## What you will do
Your answer should be an exact copy of the lines from the start of the entries to the line containing "set (st1 := set_segs", both included.

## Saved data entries
Lemma map_segment_tail_spec st o' s g P' :
  central_ok None st → mem_ok st → reg_room (registry st) → c_avail (central st) = None →
  seg_base s → os_grown (os st) o' s SEGMENT_SIZE → segs st !! s = None →
  sg_kind g = Small → sg_mmap_size g = SEGMENT_SIZE → sg_in_avail g = false →
  sg_free_count g = USABLE_PAGES_PER_SEGMENT →
  chain (pg_nxt P') (sg_free_list g) (seg_pages s FIRST_USABLE_PAGE USABLE_PAGES_PER_SEGMENT) →
  fresh_pages s (pages st) P' →
  wp (map_segment_tail s) (λ ok st', central_frame st st' ∧ ok = true ∧ is_Some (c_avail (central st')))
    (set_segs (<[s := g]> (segs st)) (set_pages P' (set_os o' st))).
Proof.
  intros [Hc Hav] Hm Hroom Hnone Hb Hg Hnew Hk Hmm Hia Hfc Hch HP. rewrite Hnone in Hav.
  destruct (avail_none _ Hav) as [Hnil Hzero]. unfold map_segment_tail.
  set (g1 := set_sg_next (c_segments (central st)) g).
  apply wp_bind. eapply wp_load_seg; [apply lookup_insert_eq|].
  apply wp_bind, wp_upd_central, wp_bind, wp_gets, wp_bind.
  eapply wp_upd_seg; [apply lookup_insert_eq|].
  apply wp_bind, wp_upd_central, wp_bind, wp_upd_central, wp_bind, wp_upd_central, wp_bind.
  cbn [segs central set_segs set_central c_segments set_c_free_page_count]. rewrite insert_insert_eq. fold g1.
  pose proof (central_core_add s g1 _ _ P' _ Hc Hnew Hb Hzero Hk Hmm eq_refl Hfc Hch HP) as Hc1.
  set (c1 := set_c_free_segments _ _) in Hc1.
  set (st1 := set_segs (<[s := g1]> (segs st)) (set_central c1 (set_pages P' (set_os o' st)))).
  match goal with |- wp ?m ?Q _ => change (wp m Q st1) end.
  apply (avail_push_spec st1 s g1 []); [apply lookup_insert_eq| |set_solver|].
  { unfold st1. simpl. rewrite Hnone. split; [done|]. intros x gx. rewrite lookup_insert. case_decide; [|apply Hnil].
    intros [= <-]. done. }
  intros S' HS' Hav'. set (st2 := set_segs S' _). apply wp_bind.
  pose proof (central_core_avail None 0 _ S' _ _ (Some s) Hc1 HS') as Hc2.
  assert (∀ x, is_Some (S' !! x) ↔ x = s ∨ is_Some (segs st !! x)) as Hdom.
  { intros x. specialize (HS' x). simpl in HS'. rewrite lookup_insert in HS'. case_decide as E.
    - subst x. destruct (S' !! s); [|done]. split; eauto.
    - destruct (S' !! x), (segs st !! x); try done; split; eauto; intros [->|?]; eauto; done. }
  destruct (grown_segment_mem st st2 s Hm Hg (proj1 (proj2 Hb)) eq_refl eq_refl eq_refl Hdom
    (fresh_used s _ _ _ HP (co_pages Hc) Hnew)) as (Hm2 & Hl2 & Ha2); [|done|].
  { intros x i Hi. apply (pk_dom _ _ (co_pages Hc2)) in Hi as [? _]. done. }
  assert (key_ok s) as Hkey by (destruct Hb as (? & ? & ?); split; [consts; lia|done]).
  apply (register_mem st2 s); [done..|left; apply Hdom; by left|].
  intros reg' o2 st3 Hm3 Ha3. apply wp_ret. split; [constructor|]; simpl; try done.
  - split; [exact Hc2|]. exists [s]. split; [done|]. intros x.
    change (segs st3) with S'. rewrite (has_free_rest _ _ x HS'). simpl.
    rewrite has_free_insert by (simpl; rewrite Hfc; done). rewrite list_elem_of_singleton. split; [by left|].
    intros [->|(gx & Hx & Hn)]; [done|]. by rewrite (Hzero x gx Hx) in Hn.
  - by eapply same_alloc_trans.
  - intros q p [Hu _]. by apply (fresh_used s _ _ _ HP (co_pages Hc) Hnew).
Qed.
(* ===== verification/Heap.v ===== *)
(** * Per-thread heaps (src/heap.h, src/heap.cpp)

    A heap holds one doubly-linked list of pages per size class, the head being
    the active page of the fast path.  The thread that runs an operation is the
    argument [tid]; [t_heap] maps it to its heap.  [stats_on] selects the build
    with the call counters.  A [Page *] that is dereferenced while null faults,
    and so does a null [Heap *]. *)
From Stdlib Require Import ZArith Lia.
From stdpp Require Import base numbers list gmap.
From S2P Require Import Prelude Words Constants SizeClass Segment Memory Os Chains Sums RegionRegistry State Regions PageOps Allocated Central.

Section heap.
Context {K : Kernel} {C : Config}.

(** [h->pages[c]] and [h->pages[c] = p]. *)
Definition heap_page (a c : Z) : M State (option pageref) :=
  h ← load_heap a;
  deref (h_pages h !! Z.to_nat c).
Definition set_heap_page (a c : Z) (p : option pageref) : M State unit :=
  h ← load_heap a;
  if bool_decide (Z.to_nat c < length (h_pages h))%nat
  then upd_heap a (λ h, set_h_pages (<[Z.to_nat c := p]> (h_pages h)) h)
  else fault.

(** [new (mem) Heap()]: value-initialised, the counters and [reg_next] by their
    member initialisers. *)
Definition zero_heap : Heap := mkHeap (replicate (Z.to_nat kNumSizeClasses) None) 0 0 0 None.

(** [for (c = 0; c < kNumSizeClasses; ++c) h->pages[c] = &g_empty_page]. *)
Fixpoint heap_init_loop (n : nat) (a c : Z) : M State unit :=
  match n with
  | O => mret tt
  | S n' => set_heap_page a c (Some EmptyPage);; heap_init_loop n' a (c + 1)
  end.

Definition heap_create (tid : nat) : M State (option Z) :=
  mem ← in_os (os_alloc_aligned heap_bytes os_page_size);
  match mem with
  | None => mret None
  | Some a =>
      modify (λ st, set_heaps (<[a := zero_heap]> (heaps st)) st);;
      heap_init_loop (Z.to_nat kNumSizeClasses) a 0;;
      g ← gets g_registry;
      upd_heap a (set_h_reg_next g);;
      modify (set_g_registry (Some a));;
      modify (λ st, set_t_heap (<[tid := a]> (t_heap st)) st);;
      mret (Some a)
  end.

Definition heap_get (tid : nat) : M State (option Z) :=
  h ← gets (λ st, t_heap st !! tid);
  match h with
  | Some a => mret (Some a)
  | None => heap_create tid
  end.

Definition heap_rotate_to_front (a c : Z) (p : pageref) : M State unit :=
  head ← heap_page a c;
  if bool_decide (head = Some p) then mret tt
  else
    pg ← load_page p;
    match pg_prev pg with
    | Some q => upd_page q (set_pg_next (pg_next pg))
    | None => mret tt
    end;;
    pg ← load_page p;
    match pg_next pg with
    | Some q => upd_page q (set_pg_prev (pg_prev pg))
    | None => mret tt
    end;;
    upd_page p (set_pg_prev None);;
    upd_page p (set_pg_next head);;
    match head with
    | Some hd => upd_page hd (set_pg_prev (Some p))
    | None => mret tt
    end;;
    set_heap_page a c (Some p).

(** The walk of heap_malloc_slow over the pages of a class. *)
Fixpoint slow_walk (fuel : nat) (a c : Z) (head : option pageref) (p : option pageref)
  : M State (option Z) :=
  match fuel with
  | O => diverge
  | S f =>
      match p with
      | None => mret None
      | Some r =>
          ok ← page_make_available r;
          if (ok : bool) then
            (if bool_decide (Some r ≠ head) then heap_rotate_to_front a c r else mret tt);;
            b ← page_pop r;
            mret (Some b)
          else
            pg ← load_page r;
            slow_walk f a c head (pg_next pg)
      end
  end.

(** The part of heap_malloc_slow that acquires a fresh page. *)
Definition slow_acquire (a c : Z) (head : option pageref) : M State (option Z) :=
  bs ← deref (class_to_size c);
  np ← central_acquire_page (HeapAt a) c bs;
  match np with
  | None => mret None
  | Some np =>
      upd_page np (set_pg_prev None);;
      upd_page np (set_pg_next (if bool_decide (head = Some EmptyPage) then None else head));;
      pg ← load_page np;
      match pg_next pg with
      | Some q => upd_page q (set_pg_prev (Some np))
      | None => mret tt
      end;;
      set_heap_page a c (Some np);;
      ok ← page_make_available np;
      if (ok : bool) then (b ← page_pop np; mret (Some b)) else mret None
  end.

Definition heap_malloc_slow (h : option Z) (c : Z) : M State (option Z) :=
  match h with
  | None => mret None
  | Some a =>
      (if stats_on then upd_heap a (λ h, set_h_n_slow (u64 (h_n_slow h + 1)) h) else mret tt);;
      head ← heap_page a c;
      r ← (if bool_decide (head = Some EmptyPage) then mret None
           else
             fuel ← gets (λ st, S (base.size (pages st)));
             slow_walk fuel a c head head);
      match r with
      | Some b => mret (Some b)
      | None => slow_acquire a c head
      end
  end.

(** The fast path.  [h] is dereferenced before it is tested. *)
Definition heap_malloc (tid : nat) (size : Z) : M State (option Z) :=
  c ← deref (size_class size);
  h ← heap_get tid;
  (if stats_on then
     a ← deref h;
     upd_heap a (λ h, set_h_n_malloc (u64 (h_n_malloc h + 1)) h)
   else mret tt);;
  a ← deref h;
  p ← heap_page a c;
  r ← deref p;
  pg ← load_page r;
  match pg_free pg with
  | Some b =>
      nx ← in_os (read_next b);
      upd_page r (set_pg_free nx);;
      upd_page r (λ pg, set_pg_used (u32 (pg_used pg + 1)) pg);;
      (if stats_on then upd_heap a (λ h, set_h_n_fast (u64 (h_n_fast h + 1)) h) else mret tt);;
      mret (Some b)
  | None => heap_malloc_slow h c
  end.

(** The owner of the page is the heap of a live thread: anything else here is a
    null or dangling dereference. *)
Definition heap_on_page_empty (r : pageref) : M State unit :=
  pg ← load_page r;
  a ← deref (match pg_owner pg with Some (HeapAt a) => Some a | _ => None end);
  hd ← heap_page a (pg_size_class pg);
  if bool_decide (hd = Some r) then mret tt
  else
    pg ← load_page r;
    pv ← deref (pg_prev pg);
    upd_page pv (set_pg_next (pg_next pg));;
    pg ← load_page r;
    match pg_next pg with
    | Some q => upd_page q (set_pg_prev (pg_prev pg))
    | None => mret tt
    end;;
    central_release_page r.

(** The test compares pointers: a null owner and a null [t_heap] are equal. *)
Definition heap_free (tid : nat) (p : Z) : M State unit :=
  let s := segment_of p in
  let r := page_of s p in
  pg ← load_page r;
  th ← gets (λ st, t_heap st !! tid);
  if bool_decide (pg_owner pg = HeapAt <$> th) then
    u ← page_push_local r p;
    if u =? 0 then heap_on_page_empty r else mret tt
  else heap_free_remote r p.

(** [while (p != nullptr && p != &g_empty_page)] of heap_destroy. *)
Fixpoint destroy_walk (fuel : nat) (p : option pageref) : M State unit :=
  match fuel with
  | O => diverge
  | S f =>
      match p with
      | None | Some EmptyPage => mret tt
      | Some r =>
          pg ← load_page r;
          let nx := pg_next pg in
          page_collect r;;
          pg ← load_page r;
          (if pg_used pg =? 0 then central_release_page r else central_abandon_page r);;
          destroy_walk f nx
      end
  end.

(** [for (c = 0; c < kNumSizeClasses; ++c)] of heap_destroy. *)
Fixpoint destroy_loop (n : nat) (a c : Z) : M State unit :=
  match n with
  | O => mret tt
  | S n' =>
      p ← heap_page a c;
      (if bool_decide (p = Some EmptyPage) then mret tt
       else
         fuel ← gets (λ st, S (base.size (pages st)));
         destroy_walk fuel p;;
         set_heap_page a c (Some EmptyPage));;
      destroy_loop n' a (c + 1)
  end.

(** The walk of heap_destroy over the registry of heaps with a pointer [pp] to
    the link: [None] is [&g_registry], [Some x] is [&x->reg_next]. *)
Fixpoint unlist_loop (fuel : nat) (a : Z) (pp : option Z) : M State unit :=
  match fuel with
  | O => diverge
  | S f =>
      cur ← match pp with
            | None => gets g_registry
            | Some x => h ← load_heap x; mret (h_reg_next h)
            end;
      match cur with
      | None => mret tt
      | Some x =>
          if bool_decide (x = a) then
            h ← load_heap a;
            match pp with
            | None => modify (set_g_registry (h_reg_next h))
            | Some y => upd_heap y (set_h_reg_next (h_reg_next h))
            end
          else unlist_loop f a (Some x)
      end
  end.

Definition heap_destroy (a : Z) : M State unit :=
  destroy_loop (Z.to_nat kNumSizeClasses) a 0;;
  fuel ← gets (λ st, S (base.size (heaps st)));
  unlist_loop fuel a None;;
  in_os (os_free (Some a) heap_bytes);;
  modify (λ st, set_heaps (delete a (heaps st)) st).

(** The destructor of the thread's [HeapGuard]. *)
Definition thread_exit (tid : nat) : M State unit :=
  h ← gets (λ st, t_heap st !! tid);
  match h with
  | None => mret tt
  | Some a =>
      heap_destroy a;;
      modify (λ st, set_t_heap (delete tid (t_heap st)) st)
  end.

(** Sums of the counters over the registry of heaps. *)
Fixpoint counts_loop (fuel : nat) (h : option Z) (m f s : Z) : M State (Z * Z * Z) :=
  match fuel with
  | O => diverge
  | S fu =>
      match h with
      | None => mret (m, f, s)
      | Some a =>
          hp ← load_heap a;
          counts_loop fu (h_reg_next hp) (u64 (m + h_n_malloc hp)) (u64 (f + h_n_fast hp))
            (u64 (s + h_n_slow hp))
      end
  end.

Definition heap_global_counts : M State (Z * Z * Z) :=
  g ← gets g_registry;
  fuel ← gets (λ st, S (base.size (heaps st)));
  counts_loop fuel g 0 0 0.
End heap.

## Problem solution
Lemma map_segment_tail_spec st o' s g P' :
  central_ok None st → mem_ok st → reg_room (registry st) → c_avail (central st) = None →
  seg_base s → os_grown (os st) o' s SEGMENT_SIZE → segs st !! s = None →
  sg_kind g = Small → sg_mmap_size g = SEGMENT_SIZE → sg_in_avail g = false →
  sg_free_count g = USABLE_PAGES_PER_SEGMENT →
  chain (pg_nxt P') (sg_free_list g) (seg_pages s FIRST_USABLE_PAGE USABLE_PAGES_PER_SEGMENT) →
  fresh_pages s (pages st) P' →
  wp (map_segment_tail s) (λ ok st', central_frame st st' ∧ ok = true ∧ is_Some (c_avail (central st')))
    (set_segs (<[s := g]> (segs st)) (set_pages P' (set_os o' st))).
Proof.
  intros [Hc Hav] Hm Hroom Hnone Hb Hg Hnew Hk Hmm Hia Hfc Hch HP. rewrite Hnone in Hav.
  destruct (avail_none _ Hav) as [Hnil Hzero]. unfold map_segment_tail.
  set (g1 := set_sg_next (c_segments (central st)) g).
  apply wp_bind. eapply wp_load_seg; [apply lookup_insert_eq|].
  apply wp_bind, wp_upd_central, wp_bind, wp_gets, wp_bind.
  eapply wp_upd_seg; [apply lookup_insert_eq|].
  apply wp_bind, wp_upd_central, wp_bind, wp_upd_central, wp_bind, wp_upd_central, wp_bind.
  cbn [segs central set_segs set_central c_segments set_c_free_page_count]. rewrite insert_insert_eq. fold g1.
  pose proof (central_core_add s g1 _ _ P' _ Hc Hnew Hb Hzero Hk Hmm eq_refl Hfc Hch HP) as Hc1.
  set (c1 := set_c_free_segments _ _) in Hc1.
  set (st1 := set_segs (<[s := g1]> (segs st)) (set_central c1 (set_pages P' (set_os o' st)))).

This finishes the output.